Motor vehicle dealers in South Africa selling both new and used vehicles are well prepared for the reopening of sales following an announcement by the Minister of Trade, Industry and Competition, Ebrahim Patel. This is the confident message from Mark Dommisse, Chairman of the National Automobile Dealers Association (NADA). This organisation has more than 1,300 members and makes up 85% of all new vehicle franchise dealerships in SA.
“A limited number of personnel in the various dealerships have been preparing the facilities in terms of the stringent COVID-19 virus sanitation and safety rules since this was permitted, basically from Level 4,” explained Dommisse. “The new directive will permit the buying of new and used vehicles, trade ins and vehicle servicing. All arrangements with the dealerships, including test drives, will be by appointment,” says Dommisse.
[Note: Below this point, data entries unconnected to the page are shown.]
Lemma context_spec ch s did v prev s' :
  share_context ch s = (Ok (did, v, prev), s') →
  s' = s ∧ channel_id_to_downstream_id (data s) !! ch = Some did ∧ miner did s = Some v.
Proof. intros E. unfold share_context in E. inv_st. done. Qed.
Lemma aligned_upstream s u did v :
  aligned s → upstream_channel (data s) = Some u → miner did s = Some v → miner_at (Client.x_extranonce_prefix u) v.
Proof.
  intros (_ & _ & Hm & _) Hu Hv. destruct (Hm did v Hv) as [Ha _]. apply Ha. by rewrite Hu.
Qed.
Lemma untouched_job s0 s ch j : untouched s0 s → upstream_job ch j (data s) = upstream_job ch j (data s0).
Proof. intros (_ & _ & Hj & Ht). unfold upstream_job. by rewrite Hj, Ht. Qed.

(** The common end of the two handlers: validation, answer, forwarding. *)
Lemma share_tail {R} s0 s (pre : JDC R) (ans : R → JDC (bool * list RouteMessageTo))
    (fwd : JDC (list RouteMessageTo)) r s' x :
  untouched s0 s → keeps (untouched s0) pre → (∀ a, keeps (untouched s0) (ans a)) →
  (∀ l, keeps (λ s, sent s = l) fwd) →
  (∀ a s1 b l s2, ans a s1 = (Ok (b, l), s2) → Upstream x ∉ l) →
  (a ← pre; '(valid, messages) ← ans a; more ← (if (valid : bool) then fwd else mret []);
   forward_all (messages ++ more)) s = (r, s') →
  SentUpstream x ∈ sent s' → SentUpstream x ∉ sent s0 →
  ∃ a s1 l s2 ml s3, pre s = (Ok a, s1) ∧ ans a s1 = (Ok (true, l), s2) ∧ untouched s0 s2 ∧
    fwd s2 = (Ok ml, s3) ∧ Upstream x ∈ ml.
Proof.
  intros Hu Hpre Hans Hfwd Hno E Hin Hnew.
  assert (Hold : ∀ s, untouched s0 s → SentUpstream x ∉ sent s) by (intros s1 [-> _]; done).
  specialize (Hpre s Hu). apply bind_cases in E as [(a & s1 & E1 & E)|[(e & E1 & _)|(E1 & _)]];
    rewrite E1 in Hpre; [|by destruct (Hold s')..].
  specialize (Hans a s1 Hpre). apply bind_cases in E as [([valid l] & s2 & E2 & E)|[(e & E2 & _)|(E2 & _)]];
    rewrite E2 in Hans; [|by destruct (Hold s')..].
  assert (Hs2 : ∀ s3, sent s3 = sent s2 → SentUpstream x ∉ sent s3) by (intros s3 ->; by apply Hold).
  pose proof (Hno _ _ _ _ _ E2) as Hl. apply bind_cases in E as [(ml & s3 & E3 & E)|Hbad].
  - assert (Hs3 : sent s3 = sent s2).
    { destruct valid; [|by injection E3 as _ <-]. specialize (Hfwd _ s2 eq_refl). by rewrite E3 in Hfwd. }
    apply (forward_all_sent _ _ _ _ _ E) in Hin as [Hin|Hin]; [by destruct (Hs2 s3)|].
    apply elem_of_app in Hin as [Hin|Hin]; [done|].
    destruct valid; [|injection E3 as <- _; by apply not_elem_of_nil in Hin].
    by exists a, s1, l, s2, ml, s3.
  - destruct valid; [|by destruct Hbad as [(e & E3 & _)|(E3 & _)]].
    specialize (Hfwd _ s2 eq_refl). destruct (Hs2 s'); [|done].
    destruct Hbad as [(e & E3 & _)|(E3 & _)]; by rewrite E3 in Hfwd.
Qed.

Lemma untouched_context s0 ch : keeps (untouched s0) (share_context ch).
Proof. unfold share_context. keeps_all. Qed.
Lemma untouched_old s s' x : untouched s s' → SentUpstream x ∈ sent s' → SentUpstream x ∈ sent s.
Proof. by intros [-> _]. Qed.
Lemma untouched_refl s : untouched s s.
Proof. done. Qed.

(** A share that was accepted names a job of its channel. *)
Lemma validated_job m did s s1 s2 s3 a l c v acc res :
  count_share chk (se_channel_id m) did s = (Ok a, s1) → miner did s = Some v →
  extended_channels v !! se_channel_id m = Some c →
  on_extended did (se_channel_id m) (Extended.validate_share chk m) s1 = (Ok res, s2) →
  answer_share did (se_channel_id m) (se_sequence_number m) (se_version m) (se_ntime m) (se_nonce m) acc res s2
    = (Ok (true, l), s3) →
  ∃ jb, find_job (se_job_id m) (ec_job_store c) = Ok jb.
Proof.
  intros E1 Hv Hc E2 E3.
  assert (Hd : downstream (data s1) = downstream (data s)).
  { change s1 with ((Ok a : result JDCError unit, s1).2). rewrite <- E1.
    unfold count_share, mbind, ST_bind, gets, lift. destruct (ok_or _ _); [|done..].
    by destruct (Vardiff.increment_shares_since_last_update _ _) as [[] ?]. }
  apply (answer_no_submit _ _ _ _ _ _ _ _ _ _ _ _ (Submit m)) in E3 as [_ Hok]. destruct (Hok eq_refl) as [ok ->].
  unfold on_extended, focus, miner in E2. rewrite Hd in E2. fold (miner did s) in E2. rewrite Hv in E2. cbn in E2.
  rewrite Hc in E2. destruct (Extended.validate_share chk m c) as [r c'] eqn:Ev.
  assert (r = Ok ok) as -> by (destruct r; [by injection E2 as -> _|discriminate E2|discriminate E2]).
  unfold Extended.validate_share in Ev. rewrite st_gets_bind in Ev. apply st_bind_Ok in Ev as (jb & ? & Ej & _).
  apply st_lift_Ok in Ej as [Ej _]. by exists jb.
Qed.
(** What a share that goes to the pool went through. *)
Definition passed (s : ChannelManager) (ch j : Z) (prefix extranonce : bytes) (x : SubmitSharesExtended)
    (n t v : Z) : Prop :=
  ∃ u job parts seq, upstream_channel (data s) = Some u ∧ upstream_job ch j (data s) = Some job ∧
    extranonce_parts (E := JDCError) prefix (Client.x_extranonce_prefix u) extranonce = Ok parts ∧
    x = with_sequence_number seq (mkSubmitExtended (Client.x_channel_id u) 0 (wrap 32 job) n t v parts).
Lemma submit_extended_passed m s r s' x :
  handle_submit_shares_extended chk m s = (r, s') →
  SentUpstream (Submit x) ∈ sent s' → SentUpstream (Submit x) ∉ sent s →
  ∃ did v c jb, channel_id_to_downstream_id (data s) !! se_channel_id m = Some did ∧ miner did s = Some v ∧
    extended_channels v !! se_channel_id m = Some c ∧ find_job (se_job_id m) (ec_job_store c) = Ok jb ∧
    passed s (se_channel_id m) (se_job_id m) (ec_extranonce_prefix c) (se_extranonce m) x
      (se_nonce m) (se_ntime m) (se_version m).
Proof.
  intros E Hin Hnew. unfold handle_submit_shares_extended in E.
  pose proof (untouched_context s (se_channel_id m) s (untouched_refl s)) as Hctx.
  apply bind_cases in E as [([[did v] prev] & s1 & E1 & E)|[(e & E1 & _)|(E1 & _)]]; rewrite E1 in Hctx;
    [|by destruct Hnew; eapply untouched_old..].
  apply context_spec in E1 as (-> & Hdid & Hv).
  destruct (extended_channels v !! se_channel_id m) as [c|] eqn:Ec;
    [|by apply forward_sent with (x := Submit x) in E as [?|?]].
  pose proof (untouched_count s (se_channel_id m) did s Hctx) as Hcnt.
  apply bind_cases in E as [(a & s1 & E1 & E)|[(e & E1 & _)|(E1 & _)]]; rewrite E1 in Hcnt;
    [|by destruct Hnew; eapply untouched_old..].
  eapply share_tail in E as (res & s2 & l & s3 & ml & s4 & Ev & Ea & Hu3 & Ef & Hml);
    [|done|apply untouched_extended|intros; apply untouched_answer; keeps_all; apply untouched_extended
     |intros; apply sent_forward_share|intros; by eapply answer_no_submit|done..].
  apply forward_share_spec with (x := x) in Ef as (u & job & parts & seq & Eu & Ej & Ep & ->); [|done].
  rewrite (proj1 (proj2 Hu3)) in Eu. rewrite (untouched_job s s3) in Ej by done.
  assert (Hjob : ∃ jb, find_job (se_job_id m) (ec_job_store c) = Ok jb) by (by eapply validated_job).
  destruct Hjob as [jb Hjb]. exists did, v, c, jb. split_and!; try done. by exists u, job, parts, seq.
Qed.
Lemma submit_standard_passed m s r s' x :
  handle_submit_shares_standard chk m s = (r, s') →
  SentUpstream (Submit x) ∈ sent s' → SentUpstream (Submit x) ∉ sent s →
  ∃ did v c, channel_id_to_downstream_id (data s) !! ss_channel_id m = Some did ∧ miner did s = Some v ∧
    standard_channels v !! ss_channel_id m = Some c ∧
    passed s (ss_channel_id m) (ss_job_id m) (sc_extranonce_prefix c) [] x (ss_nonce m) (ss_ntime m) (ss_version m).
Proof.
  intros E Hin Hnew. unfold handle_submit_shares_standard in E.
  pose proof (untouched_context s (ss_channel_id m) s (untouched_refl s)) as Hctx.
  apply bind_cases in E as [([[did v] prev] & s1 & E1 & E)|[(e & E1 & _)|(E1 & _)]]; rewrite E1 in Hctx;
    [|by destruct Hnew; eapply untouched_old..].
  apply context_spec in E1 as (-> & Hdid & Hv).
  destruct (standard_channels v !! ss_channel_id m) as [c|] eqn:Ec;
    [|by apply forward_sent with (x := Submit x) in E as [?|?]].
  pose proof (untouched_count s (ss_channel_id m) did s Hctx) as Hcnt.
  apply bind_cases in E as [(a & s1 & E1 & E)|[(e & E1 & _)|(E1 & _)]]; rewrite E1 in Hcnt;
    [|by destruct Hnew; eapply untouched_old..].
  eapply share_tail in E as (res & s2 & l & s3 & ml & s4 & Ev & Ea & Hu3 & Ef & Hml);
    [|done|apply untouched_standard|intros; apply untouched_answer; keeps_all; apply untouched_standard
     |intros; apply sent_forward_share|intros; by eapply answer_no_submit|done..].
  apply forward_share_spec with (x := x) in Ef as (u & job & parts & seq & Eu & Ej & Ep & ->); [|done].
  rewrite (proj1 (proj2 Hu3)) in Eu. rewrite (untouched_job s s3) in Ej by done.
  exists did, v, c. split_and!; try done. by exists u, job, parts, seq.
Qed.
(** In a state that keeps the pool's prefix, such a share is the same work. *)
Lemma submit_extended_forwards m s r s' x :
  aligned s → handle_submit_shares_extended chk m s = (r, s') →
  SentUpstream (Submit x) ∈ sent s' → SentUpstream (Submit x) ∉ sent s →
  forwarded s (MinerSubmitExtended m) x.
Proof.
  intros Hs E Hin Hnew.
  destruct (submit_extended_passed m s r s' x E Hin Hnew) as (did & v & c & jb & Hdid & Hv & Ec & Hjb & Hp).
  destruct Hp as (u & job & parts & seq & Eu & Ej & Ep & ->).
  destruct (aligned_upstream s u did v Hs Eu Hv) as [_ Hext]. destruct (Hext _ _ Ec) as (p & Hpre & Hp & Hstore).
  exists u, job, (se_channel_id m), (se_job_id m). split_and!; try done.
  exists c, jb. split_and!; [|done|].
  - unfold extended_channel_of. rewrite Hdid. cbn. by rewrite Hv.
  - rewrite (store_all_find _ _ _ _ Hstore Hjb). rewrite <- Hp in *. by apply parts_continue.
Qed.
Lemma submit_standard_forwards m s r s' x :
  aligned s → handle_submit_shares_standard chk m s = (r, s') →
  SentUpstream (Submit x) ∈ sent s' → SentUpstream (Submit x) ∉ sent s →
  forwarded s (MinerSubmitStandard m) x.
Proof.
  intros Hs E Hin Hnew.
  destruct (submit_standard_passed m s r s' x E Hin Hnew) as (did & v & c & Hdid & Hv & Ec & Hp).
  destruct Hp as (u & job & parts & seq & Eu & Ej & Ep & ->).
  destruct (aligned_upstream s u did v Hs Eu Hv) as [Hstd _].
  exists u, job, (ss_channel_id m), (ss_job_id m). split_and!; try done. exists c. split.
  - unfold standard_channel_of. rewrite Hdid. cbn. by rewrite Hv.
  - rewrite <- (app_nil_r (sc_extranonce_prefix c)). apply parts_continue; [exact (Hstd _ _ Ec)|done].
Qed.
End shares.

(** C12: In every state the channel manager reaches while the pool keeps its
    extranonce prefix, a share of a miner that handling a message newly sends
    to the pool is submitted on the client's channel to the pool, under the
    pool's number for the template of the miner's job, with the miner's nonce,
    time and version, and its extranonce behind the pool's prefix is exactly
    the extranonce of the coinbase the miner's share was checked with. *)
Theorem jdc_share_same_work `{Bitcoin} `{TxCosts} `{MapIter} `{PairIter} (chk : bool) (cfg : Config)
    (outputs : bytes) (q : Queues) (s0 s s' : ChannelManager) (clock : option Z) (id : Z) (m : MinerMessage)
    (r : result JDCError unit) (x : SubmitSharesExtended) :
  initial cfg outputs q s0 → rtc (jdc_step chk cfg) s0 s →
  handle_downstream_message chk cfg clock id m s = (r, s') → is_Some (share_fields m) →
  SentUpstream (Submit x) ∈ sent s' → SentUpstream (Submit x) ∉ sent s →
  forwarded s m x.
Proof.
  intros Hi Hr E Hm. pose proof (reachable_aligned chk cfg outputs q s0 s Hi Hr) as Hs.
  destruct m; try (by destruct Hm); cbn [handle_downstream_message handle_mining_message_from_client] in E.
  - by eapply submit_standard_forwards.
  - by eapply submit_extended_forwards.
Qed.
Vehicle manufacturing, under strict limitations, has been permitted since 1 May and component and vehicle makers are ramping up production in terms of strict government regulations. Now they are able to sell these locally manufactured, as well as imported vehicles through retail channels in addition to exporting to destinations outside of South Africa.
“Dealers are a vital cog in the entire automotive ecosystem which includes interaction with a host of partners such as the finance houses and service providers including marketing support and vehicle transport companies. It is going to take some time to get all the systems and processes up and running, particularly as only 30% of employees are allowed on dealer premises from 13 to 23 May, after which the staff complement can be lifted to 60% until 6 June, when full staffing is permitted,” he added.
Initially the majority of interactions between dealer personnel and customers will be conducted digitally via the internet, eCommerce or telephone. Personal contact will be kept to a minimum and only by appointment in strict hygiene and social distancing conditions. Home delivery of vehicles with full sanitisation will be mandatory. Roadworthy assessment and testing centres will now be open to facilitate the sale of used vehicles.
The national lockdown has taken a heavy toll on all sectors of the local motor industry and saw retail vehicle sales in April plunge 98.4% compared to April 2019 with only 574 units reported as sold to the Department of Trade and Industry. The effect on built-up vehicle exports was massive too, with a fall of 97.3% and only 901 vehicles shipped. The automotive industry is not only a major contributor to the GDP – almost 7% in 2019 – but also a major taxpayer.
The majority of domestic consumption is driven by NADA and its members, so the longer the retail sector of the industry was unable to participate in the economy the more dire it made the situation.
“While we expect job losses in the sector, the effect on retail businesses would have been even more devastating if there had been a further delay in the issuing of a directive to permit trading. We are grateful that the dealers nationwide are now able to provide services to their customers and potential buyers, albeit on a limited scale at present,” concluded Dommisse.